Please output each line of the data exactly as it appears.
:: Raw data
(** C9: when the heartbeat wait completes without error, a session that is
    not running or whose socket is closed writes nothing and does not wait
    again; otherwise it writes one header with length 0 and no body, bound
    to [handle_send_hb], and in the same handler starts the next wait of 15
    seconds.  The completion of the ping, whatever its outcome, issues no
    operation, so the wait started beside it is not affected. *)
Theorem heartbeat_expiry (error : sys_error) (st : state) :
  value error = 0 →
  (socket_is_open (self st) = false ∨ running_flag_ (self st) = false →
   handle_heartbeat error st = (st, []))
  ∧ (socket_is_open (self st) = true → running_flag_ (self st) = true →
     handle_heartbeat error st
     = (with_self (set_send_head head_zero (self st)) st,
        [async_write [buf_head head_zero] h_send_hb; async_wait 15 h_heartbeat]))
  ∧ len head_zero = 0%N
  ∧ (∀ error' st', List.filter is_async (handle_send_hb error' st').2 = []).
Proof.
  intros Hv. split; [|split; [|split]].
  - intros Hg. apply (run_handler_not_alive h_heartbeat error st).
    unfold alive. destruct Hg as [-> | ->]; [done|apply andb_false_r].
  - intros Ho Hr. unfold handle_heartbeat.
    by rewrite (open_running_alive st Ho Hr), (failed_false error Hv).
  - done.
  - intros error' st'. apply handle_send_hb_no_async.
Qed.

Lemma heartbeat_expiry_witness :
  handle_heartbeat success (running_state true)
  = (with_self (set_send_head head_zero (running_session true)) (running_state true),
     [async_write [buf_head head_zero] h_send_hb; async_wait 15 h_heartbeat])
  ∧ handle_heartbeat success
      (with_self (stop (running_session true)) (running_state true))
    = (with_self (stop (running_session true)) (running_state true), []).
Proof.
  split.
  - apply (proj1 (proj2 (heartbeat_expiry success (running_state true) eq_refl)));
      reflexivity.
  - apply (proj1 (heartbeat_expiry success
             (with_self (stop (running_session true)) (running_state true)) eq_refl)).
    right. reflexivity.
Defined.

(** C10: when the heartbeat wait itself completes with an error while the
    socket is open and the session is running, the handler does nothing: no
    ping, no new wait, no error callback, no failure hook.  The state is
    untouched, so the running flag is still set, and the receive chain goes
    on as it would have. *)
Theorem heartbeat_wait_error_is_silent (error : sys_error) (st : state) :
  value error ≠ 0 →
  socket_is_open (self st) = true →
  running_flag_ (self st) = true →
  handle_heartbeat error st = (st, [])
  ∧ running_flag_ (self (handle_heartbeat error st).1) = true
  ∧ topics_ (proc (handle_heartbeat error st).1) = topics_ (proc st)
  ∧ (∀ input op,
       receive_chain input op (handle_heartbeat error st).1
       = receive_chain input op st).
Proof.
  intros Hv Ho Hr.
  assert (handle_heartbeat error st = (st, [])) as ->.
  { unfold handle_heartbeat.
    by rewrite (open_running_alive st Ho Hr), (failed_true error Hv). }
  done.
Qed.

Lemma heartbeat_wait_error_is_silent_witness :
  handle_heartbeat operation_aborted (running_state true)
  = (running_state true, []).
Proof.
  apply (heartbeat_wait_error_is_silent operation_aborted (running_state true)).
  - discriminate.
  - reflexivity.
  - reflexivity.
Defined.

(** ** The receive loop *)

Lemma receive_chain_message h b rest st :
  alive st = true → (0 < len h)%N → length b = N.to_nat (len h) →
  receive_chain (frame h b ++ rest) (Some (read_head h_sub_head)) st
  = let st' := with_self (set_response b (set_recv_head h (self st))) st in
    let '(st'', acts, op) :=
      receive_chain rest (Some (read_head h_sub_head)) st' in
    (st'',
     [async_read_body (length b) h_sub_body]
       ++ ((if function_ (self st) then [call_function b] else [])
             ++ [async_read_head h_sub_head]) ++ acts,
     op).
Proof.
  intros Hg Hlen Hb. unfold frame, alive in *.
  apply N.ltb_lt in Hlen as Hlt. rewrite Hlt. simpl.
  unfold handle_sub_head, alive. simpl. rewrite Hg, Hlt. simpl.
  rewrite <- Hb, decide_True by done. simpl.
  unfold handle_sub_body, alive. simpl. rewrite Hg. simpl.
  destruct (function_ (self st)); simpl;
    by destruct (receive_chain rest _ _) as [[st'' acts] op].
Qed.

Lemma receive_chain_heartbeat_ack h b rest st :
  alive st = true → len h = 0%N →
  receive_chain (frame h b ++ rest) (Some (read_head h_sub_head)) st
  = let st' := with_self (set_recv_head h (self st)) st in
    let '(st'', acts, op) :=
      receive_chain rest (Some (read_head h_sub_head)) st' in
    (st'', [async_read_head h_sub_head] ++ acts, op).
Proof.
  intros Hg Hlen. unfold frame, alive in *. rewrite Hlen. simpl.
  unfold handle_sub_head, alive. simpl. rewrite Hg, Hlen. simpl.
  by destruct (receive_chain rest _ _) as [[st'' acts] op].
Qed.

(** Whatever the frames, the receive loop hands the message bodies to the
    callback in arrival order, reads a header again after every frame and
    never takes the error path. *)
Lemma receive_loop_delivers fs : ∀ st,
  alive st = true → function_ (self st) = true → Forall frame_ok fs →
  let r := receive_chain (frames fs) (Some (read_head h_sub_head)) st in
  List.filter is_call_function r.1.2 = call_function <$> messages fs
  ∧ List.filter is_call_error r.1.2 = []
  ∧ length (List.filter is_read_head r.1.2) = length fs
  ∧ r.2 = Some (read_head h_sub_head)
  ∧ alive r.1.1 = true
  ∧ proc r.1.1 = proc st.
Proof.
  induction fs as [|[h b] fs IH]; intros st Hg Hf Hok; [done|].
  apply Forall_cons in Hok as [Hb Hok]. unfold frame_ok in Hb. simpl in Hb.
  change (frames ((h, b) :: fs)) with (frame h b ++ frames fs).
  simpl messages. destruct (0 <? len h)%N eqn:Hlen.
  - apply N.ltb_lt in Hlen.
    rewrite (receive_chain_message h b (frames fs) st Hg Hlen Hb), Hf.
    cbv zeta.
    specialize (IH (with_self (set_response b (set_recv_head h (self st))) st)
                  Hg Hf Hok).
    destruct (receive_chain (frames fs) _ _) as [[st'' acts] op].
    simpl in *. destruct IH as (-> & -> & -> & -> & -> & ->). done.
  - apply N.ltb_ge in Hlen. assert (len h = 0%N) as Hz by lia.
    rewrite (receive_chain_heartbeat_ack h b (frames fs) st Hg Hz).
    cbv zeta.
    specialize (IH (with_self (set_recv_head h (self st)) st) Hg Hf Hok).
    destruct (receive_chain (frames fs) _ _) as [[st'' acts] op].
    simpl in *. destruct IH as (-> & -> & -> & -> & -> & ->). done.
Qed.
::::
Exercise response
(** C9: when the heartbeat wait completes without error, a session that is
    not running or whose socket is closed writes nothing and does not wait
    again; otherwise it writes one header with length 0 and no body, bound
    to [handle_send_hb], and in the same handler starts the next wait of 15
    seconds.  The completion of the ping, whatever its outcome, issues no
    operation, so the wait started beside it is not affected. *)
Theorem heartbeat_expiry (error : sys_error) (st : state) :
  value error = 0 →
  (socket_is_open (self st) = false ∨ running_flag_ (self st) = false →
   handle_heartbeat error st = (st, []))
  ∧ (socket_is_open (self st) = true → running_flag_ (self st) = true →
     handle_heartbeat error st
     = (with_self (set_send_head head_zero (self st)) st,
        [async_write [buf_head head_zero] h_send_hb; async_wait 15 h_heartbeat]))
  ∧ len head_zero = 0%N
  ∧ (∀ error' st', List.filter is_async (handle_send_hb error' st').2 = []).
Proof.
  intros Hv. split; [|split; [|split]].
  - intros Hg. apply (run_handler_not_alive h_heartbeat error st).
    unfold alive. destruct Hg as [-> | ->]; [done|apply andb_false_r].
  - intros Ho Hr. unfold handle_heartbeat.
    by rewrite (open_running_alive st Ho Hr), (failed_false error Hv).
  - done.
  - intros error' st'. apply handle_send_hb_no_async.
Qed.

Lemma heartbeat_expiry_witness :
  handle_heartbeat success (running_state true)
  = (with_self (set_send_head head_zero (running_session true)) (running_state true),
     [async_write [buf_head head_zero] h_send_hb; async_wait 15 h_heartbeat])
  ∧ handle_heartbeat success
      (with_self (stop (running_session true)) (running_state true))
    = (with_self (stop (running_session true)) (running_state true), []).
Proof.
  split.
  - apply (proj1 (proj2 (heartbeat_expiry success (running_state true) eq_refl)));
      reflexivity.
  - apply (proj1 (heartbeat_expiry success
             (with_self (stop (running_session true)) (running_state true)) eq_refl)).
    right. reflexivity.
Defined.

(** C10: when the heartbeat wait itself completes with an error while the
    socket is open and the session is running, the handler does nothing: no
    ping, no new wait, no error callback, no failure hook.  The state is
    untouched, so the running flag is still set, and the receive chain goes
    on as it would have. *)
Theorem heartbeat_wait_error_is_silent (error : sys_error) (st : state) :
  value error ≠ 0 →
  socket_is_open (self st) = true →
  running_flag_ (self st) = true →
  handle_heartbeat error st = (st, [])
  ∧ running_flag_ (self (handle_heartbeat error st).1) = true
  ∧ topics_ (proc (handle_heartbeat error st).1) = topics_ (proc st)
  ∧ (∀ input op,
       receive_chain input op (handle_heartbeat error st).1
       = receive_chain input op st).
Proof.
  intros Hv Ho Hr.
  assert (handle_heartbeat error st = (st, [])) as ->.
  { unfold handle_heartbeat.
    by rewrite (open_running_alive st Ho Hr), (failed_true error Hv). }
  done.
Qed.

Lemma heartbeat_wait_error_is_silent_witness :
  handle_heartbeat operation_aborted (running_state true)
  = (running_state true, []).
Proof.
  apply (heartbeat_wait_error_is_silent operation_aborted (running_state true)).
  - discriminate.
  - reflexivity.
  - reflexivity.
Defined.

(** ** The receive loop *)

Lemma receive_chain_message h b rest st :
  alive st = true → (0 < len h)%N → length b = N.to_nat (len h) →
  receive_chain (frame h b ++ rest) (Some (read_head h_sub_head)) st
  = let st' := with_self (set_response b (set_recv_head h (self st))) st in
    let '(st'', acts, op) :=
      receive_chain rest (Some (read_head h_sub_head)) st' in
    (st'',
     [async_read_body (length b) h_sub_body]
       ++ ((if function_ (self st) then [call_function b] else [])
             ++ [async_read_head h_sub_head]) ++ acts,
     op).
Proof.
  intros Hg Hlen Hb. unfold frame, alive in *.
  apply N.ltb_lt in Hlen as Hlt. rewrite Hlt. simpl.
  unfold handle_sub_head, alive. simpl. rewrite Hg, Hlt. simpl.
  rewrite <- Hb, decide_True by done. simpl.
  unfold handle_sub_body, alive. simpl. rewrite Hg. simpl.
  destruct (function_ (self st)); simpl;
    by destruct (receive_chain rest _ _) as [[st'' acts] op].
Qed.

Lemma receive_chain_heartbeat_ack h b rest st :
  alive st = true → len h = 0%N →
  receive_chain (frame h b ++ rest) (Some (read_head h_sub_head)) st
  = let st' := with_self (set_recv_head h (self st)) st in
    let '(st'', acts, op) :=
      receive_chain rest (Some (read_head h_sub_head)) st' in
    (st'', [async_read_head h_sub_head] ++ acts, op).
Proof.
  intros Hg Hlen. unfold frame, alive in *. rewrite Hlen. simpl.
  unfold handle_sub_head, alive. simpl. rewrite Hg, Hlen. simpl.
  by destruct (receive_chain rest _ _) as [[st'' acts] op].
Qed.

(** Whatever the frames, the receive loop hands the message bodies to the
    callback in arrival order, reads a header again after every frame and
    never takes the error path. *)
Lemma receive_loop_delivers fs : ∀ st,
  alive st = true → function_ (self st) = true → Forall frame_ok fs →
  let r := receive_chain (frames fs) (Some (read_head h_sub_head)) st in
  List.filter is_call_function r.1.2 = call_function <$> messages fs
  ∧ List.filter is_call_error r.1.2 = []
  ∧ length (List.filter is_read_head r.1.2) = length fs
  ∧ r.2 = Some (read_head h_sub_head)
  ∧ alive r.1.1 = true
  ∧ proc r.1.1 = proc st.
Proof.
  induction fs as [|[h b] fs IH]; intros st Hg Hf Hok; [done|].
  apply Forall_cons in Hok as [Hb Hok]. unfold frame_ok in Hb. simpl in Hb.
  change (frames ((h, b) :: fs)) with (frame h b ++ frames fs).
  simpl messages. destruct (0 <? len h)%N eqn:Hlen.
  - apply N.ltb_lt in Hlen.
    rewrite (receive_chain_message h b (frames fs) st Hg Hlen Hb), Hf.
    cbv zeta.
    specialize (IH (with_self (set_response b (set_recv_head h (self st))) st)
                  Hg Hf Hok).
    destruct (receive_chain (frames fs) _ _) as [[st'' acts] op].
    simpl in *. destruct IH as (-> & -> & -> & -> & -> & ->). done.
  - apply N.ltb_ge in Hlen. assert (len h = 0%N) as Hz by lia.
    rewrite (receive_chain_heartbeat_ack h b (frames fs) st Hg Hz).
    cbv zeta.
    specialize (IH (with_self (set_recv_head h (self st)) st) Hg Hf Hok).
    destruct (receive_chain (frames fs) _ _) as [[st'' acts] op].
    simpl in *. destruct IH as (-> & -> & -> & -> & -> & ->). done.
Qed.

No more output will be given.